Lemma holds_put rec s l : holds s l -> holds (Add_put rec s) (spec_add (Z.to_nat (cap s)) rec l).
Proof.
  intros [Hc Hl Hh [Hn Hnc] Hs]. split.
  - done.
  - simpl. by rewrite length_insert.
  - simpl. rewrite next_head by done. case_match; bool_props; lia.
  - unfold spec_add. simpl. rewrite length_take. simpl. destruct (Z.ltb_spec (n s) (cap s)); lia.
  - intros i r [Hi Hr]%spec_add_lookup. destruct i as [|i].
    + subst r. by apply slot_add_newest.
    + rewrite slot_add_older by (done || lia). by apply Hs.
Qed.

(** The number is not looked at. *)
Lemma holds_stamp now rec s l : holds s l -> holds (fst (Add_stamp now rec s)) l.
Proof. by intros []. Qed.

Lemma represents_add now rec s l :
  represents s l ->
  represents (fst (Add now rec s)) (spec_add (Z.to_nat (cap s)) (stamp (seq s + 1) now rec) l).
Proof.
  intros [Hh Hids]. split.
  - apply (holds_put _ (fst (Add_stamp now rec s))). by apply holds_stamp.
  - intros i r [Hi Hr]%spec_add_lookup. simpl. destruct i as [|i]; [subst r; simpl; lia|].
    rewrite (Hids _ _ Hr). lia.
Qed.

...

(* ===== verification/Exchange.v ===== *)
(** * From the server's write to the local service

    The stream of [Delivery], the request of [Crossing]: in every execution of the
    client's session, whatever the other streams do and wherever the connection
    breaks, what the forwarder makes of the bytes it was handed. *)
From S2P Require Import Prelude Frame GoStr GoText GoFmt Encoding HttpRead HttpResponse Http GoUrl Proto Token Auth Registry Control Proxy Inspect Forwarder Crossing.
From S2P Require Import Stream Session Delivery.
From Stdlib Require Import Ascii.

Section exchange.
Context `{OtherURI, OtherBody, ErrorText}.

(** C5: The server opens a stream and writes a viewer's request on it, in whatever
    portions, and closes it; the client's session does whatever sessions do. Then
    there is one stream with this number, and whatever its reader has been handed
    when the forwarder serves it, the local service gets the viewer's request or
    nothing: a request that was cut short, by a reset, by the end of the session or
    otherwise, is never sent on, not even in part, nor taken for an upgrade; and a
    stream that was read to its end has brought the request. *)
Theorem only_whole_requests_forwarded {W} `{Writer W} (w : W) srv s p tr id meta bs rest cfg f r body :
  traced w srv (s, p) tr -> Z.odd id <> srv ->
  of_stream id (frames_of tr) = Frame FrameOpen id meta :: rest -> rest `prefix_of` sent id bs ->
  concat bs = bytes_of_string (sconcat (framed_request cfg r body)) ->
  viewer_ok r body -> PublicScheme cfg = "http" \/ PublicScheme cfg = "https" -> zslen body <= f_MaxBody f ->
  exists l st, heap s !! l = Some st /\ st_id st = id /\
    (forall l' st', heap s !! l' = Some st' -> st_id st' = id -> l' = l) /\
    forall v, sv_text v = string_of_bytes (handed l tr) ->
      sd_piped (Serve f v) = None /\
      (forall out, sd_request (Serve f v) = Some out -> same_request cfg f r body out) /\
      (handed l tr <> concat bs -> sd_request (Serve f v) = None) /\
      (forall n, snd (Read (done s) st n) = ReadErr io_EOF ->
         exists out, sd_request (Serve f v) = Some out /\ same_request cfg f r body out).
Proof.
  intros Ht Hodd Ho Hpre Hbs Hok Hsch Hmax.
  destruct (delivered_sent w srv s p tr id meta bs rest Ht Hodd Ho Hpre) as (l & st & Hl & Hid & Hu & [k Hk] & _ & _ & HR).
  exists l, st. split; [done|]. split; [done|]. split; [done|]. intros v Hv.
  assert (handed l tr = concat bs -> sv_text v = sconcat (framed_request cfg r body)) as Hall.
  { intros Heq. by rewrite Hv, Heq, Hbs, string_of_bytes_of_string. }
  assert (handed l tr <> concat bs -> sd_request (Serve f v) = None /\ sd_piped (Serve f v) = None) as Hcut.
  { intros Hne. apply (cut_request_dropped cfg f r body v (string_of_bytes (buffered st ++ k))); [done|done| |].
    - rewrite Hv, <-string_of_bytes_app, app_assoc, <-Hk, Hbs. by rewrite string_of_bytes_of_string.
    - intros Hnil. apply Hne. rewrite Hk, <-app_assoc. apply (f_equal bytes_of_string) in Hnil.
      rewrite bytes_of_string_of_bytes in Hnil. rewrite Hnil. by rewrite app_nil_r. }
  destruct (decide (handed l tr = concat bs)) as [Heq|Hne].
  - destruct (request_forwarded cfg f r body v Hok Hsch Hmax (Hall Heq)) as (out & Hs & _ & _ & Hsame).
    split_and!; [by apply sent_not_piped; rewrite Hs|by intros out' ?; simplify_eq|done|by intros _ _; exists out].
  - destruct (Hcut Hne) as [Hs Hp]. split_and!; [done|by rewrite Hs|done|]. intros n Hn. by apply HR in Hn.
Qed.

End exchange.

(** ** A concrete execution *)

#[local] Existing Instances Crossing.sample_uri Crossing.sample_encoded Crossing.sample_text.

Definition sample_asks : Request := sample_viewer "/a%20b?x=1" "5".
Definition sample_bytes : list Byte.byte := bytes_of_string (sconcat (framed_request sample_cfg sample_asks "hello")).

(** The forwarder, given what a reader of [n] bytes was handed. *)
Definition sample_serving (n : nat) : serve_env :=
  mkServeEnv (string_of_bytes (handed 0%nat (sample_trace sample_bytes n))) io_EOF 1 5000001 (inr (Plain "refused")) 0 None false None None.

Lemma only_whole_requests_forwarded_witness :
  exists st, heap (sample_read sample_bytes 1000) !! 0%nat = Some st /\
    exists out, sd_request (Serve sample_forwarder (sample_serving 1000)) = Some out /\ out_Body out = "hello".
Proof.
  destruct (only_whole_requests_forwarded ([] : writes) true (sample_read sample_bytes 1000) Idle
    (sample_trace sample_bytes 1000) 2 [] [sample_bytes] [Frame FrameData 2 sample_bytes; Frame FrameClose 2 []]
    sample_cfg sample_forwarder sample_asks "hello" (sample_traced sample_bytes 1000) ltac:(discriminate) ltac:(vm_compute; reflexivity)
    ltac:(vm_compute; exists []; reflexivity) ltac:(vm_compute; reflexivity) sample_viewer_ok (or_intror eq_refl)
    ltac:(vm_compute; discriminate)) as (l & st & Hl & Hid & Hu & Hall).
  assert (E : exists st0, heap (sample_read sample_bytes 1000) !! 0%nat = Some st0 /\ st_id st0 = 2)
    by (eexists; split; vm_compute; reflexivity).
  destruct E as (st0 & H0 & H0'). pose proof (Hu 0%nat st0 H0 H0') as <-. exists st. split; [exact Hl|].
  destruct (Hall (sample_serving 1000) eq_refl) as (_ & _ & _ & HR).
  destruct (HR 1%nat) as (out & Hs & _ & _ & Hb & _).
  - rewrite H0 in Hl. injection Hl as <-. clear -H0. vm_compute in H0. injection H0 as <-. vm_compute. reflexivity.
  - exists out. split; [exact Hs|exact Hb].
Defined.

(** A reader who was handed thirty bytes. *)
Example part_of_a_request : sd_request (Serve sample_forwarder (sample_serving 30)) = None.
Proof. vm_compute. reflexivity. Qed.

* * *

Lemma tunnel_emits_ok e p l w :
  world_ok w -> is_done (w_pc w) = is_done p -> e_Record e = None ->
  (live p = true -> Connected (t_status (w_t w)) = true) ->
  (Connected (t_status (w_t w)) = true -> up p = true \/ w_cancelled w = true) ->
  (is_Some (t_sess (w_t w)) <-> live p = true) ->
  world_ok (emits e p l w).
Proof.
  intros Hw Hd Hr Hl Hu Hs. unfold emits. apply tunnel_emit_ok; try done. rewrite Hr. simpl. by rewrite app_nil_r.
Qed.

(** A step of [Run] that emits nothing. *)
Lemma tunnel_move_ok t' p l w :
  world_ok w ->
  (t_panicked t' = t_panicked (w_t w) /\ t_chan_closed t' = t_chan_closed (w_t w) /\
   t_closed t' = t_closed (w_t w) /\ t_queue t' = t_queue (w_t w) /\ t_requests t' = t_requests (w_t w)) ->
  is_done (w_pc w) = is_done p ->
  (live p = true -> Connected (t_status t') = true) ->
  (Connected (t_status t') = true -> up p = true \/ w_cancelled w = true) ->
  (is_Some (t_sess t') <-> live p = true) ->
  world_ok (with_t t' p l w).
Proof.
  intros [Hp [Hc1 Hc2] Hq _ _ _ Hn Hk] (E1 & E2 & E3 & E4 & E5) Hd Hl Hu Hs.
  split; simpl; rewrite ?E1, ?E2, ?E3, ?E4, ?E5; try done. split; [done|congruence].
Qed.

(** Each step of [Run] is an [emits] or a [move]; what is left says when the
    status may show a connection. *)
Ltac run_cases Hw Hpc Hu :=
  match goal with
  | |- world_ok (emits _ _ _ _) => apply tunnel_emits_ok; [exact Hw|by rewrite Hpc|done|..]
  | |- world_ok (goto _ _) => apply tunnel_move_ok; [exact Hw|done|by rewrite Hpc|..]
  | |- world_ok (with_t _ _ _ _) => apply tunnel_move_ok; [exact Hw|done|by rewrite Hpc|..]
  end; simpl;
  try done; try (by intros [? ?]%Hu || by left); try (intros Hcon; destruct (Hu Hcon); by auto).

■ **TASK TO CARRY OUT**: In the entries above, one line contains "(t_panicked t' = t_panicked" and another contains "try done; try". Reproduce exactly those two lines and the lines between them, nothing else.

■ **ANSWER SECTION**:
  (t_panicked t' = t_panicked (w_t w) /\ t_chan_closed t' = t_chan_closed (w_t w) /\
   t_closed t' = t_closed (w_t w) /\ t_queue t' = t_queue (w_t w) /\ t_requests t' = t_requests (w_t w)) ->
  is_done (w_pc w) = is_done p ->
  (live p = true -> Connected (t_status t') = true) ->
  (Connected (t_status t') = true -> up p = true \/ w_cancelled w = true) ->
  (is_Some (t_sess t') <-> live p = true) ->
  world_ok (with_t t' p l w).
Proof.
  intros [Hp [Hc1 Hc2] Hq _ _ _ Hn Hk] (E1 & E2 & E3 & E4 & E5) Hd Hl Hu Hs.
  split; simpl; rewrite ?E1, ?E2, ?E3, ?E4, ?E5; try done. split; [done|congruence].
Qed.

(** Each step of [Run] is an [emits] or a [move]; what is left says when the
    status may show a connection. *)
Ltac run_cases Hw Hpc Hu :=
  match goal with
  | |- world_ok (emits _ _ _ _) => apply tunnel_emits_ok; [exact Hw|by rewrite Hpc|done|..]
  | |- world_ok (goto _ _) => apply tunnel_move_ok; [exact Hw|done|by rewrite Hpc|..]
  | |- world_ok (with_t _ _ _ _) => apply tunnel_move_ok; [exact Hw|done|by rewrite Hpc|..]
  end; simpl;
  try done; try (by intros [? ?]%Hu || by left); try (intros Hcon; destruct (Hu Hcon); by auto).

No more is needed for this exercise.